• SOURCE INFORMATION
(** Positions at most a lap apart are told apart by their 64 bits. *)
Lemma u64_window T i j : 0 ≤ i ≤ capacity → 0 ≤ j ≤ capacity → u64 (T + i) = u64 (T + j) → i = j.
Proof.
  intros Hi Hj Heq. pose proof capacity_le.
  assert (u64 (u64 (T + i) - u64 (T + j)) = i - j ∨ i < j) as [Hd|Hd].
  { destruct (decide (i < j)); [by right|left]. rewrite u64_sub_u64.
    replace (T + i - (T + j)) with (i - j) by lia. apply u64_small. unfold is_u64. lia. }
  - rewrite Heq, Z.sub_diag in Hd. change (u64 0) with 0 in Hd. lia.
  - assert (u64 (u64 (T + j) - u64 (T + i)) = j - i) as Hd'.
    { rewrite u64_sub_u64. replace (T + j - (T + i)) with (j - i) by lia. apply u64_small. unfold is_u64. lia. }
    rewrite Heq, Z.sub_diag in Hd'. change (u64 0) with 0 in Hd'. lia.
Qed.

Lemma slot_apart T i j : 0 ≤ i < capacity → 0 ≤ j < capacity → i ≠ j →
  slot_index capacity (u64 (T + i)) ≠ slot_index capacity (u64 (T + j)).
Proof.
  intros Hi Hj Hne. rewrite Hcap in *. rewrite !slot_index_u64 by done. intros Heq%slot_index_inj; done.
Qed.

Lemma slot_put pos f c : length (slots c) = Z.to_nat capacity → slot pos (put_slot capacity pos f c) = f (slot pos c).
Proof.
  intros Hl. unfold QueueConc.slot. simpl. apply list_lookup_total_alter_eq. rewrite Hl, Hcap. by apply slot_index_lt.
Qed.

Lemma slot_put_ne pos i f c : i ≠ slot_index capacity pos → slots (put_slot capacity pos f c) !!! i = slots c !!! i.
Proof. intros Hne. simpl. by apply list_lookup_total_alter_ne. Qed.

• TRY IT
Each line in the material with "replace" in it must be reported.

• RESULT OF THIS TASK
    replace (T + i - (T + j)) with (i - j) by lia. apply u64_small. unfold is_u64. lia. }
    { rewrite u64_sub_u64. replace (T + j - (T + i)) with (j - i) by lia. apply u64_small. unfold is_u64. lia. }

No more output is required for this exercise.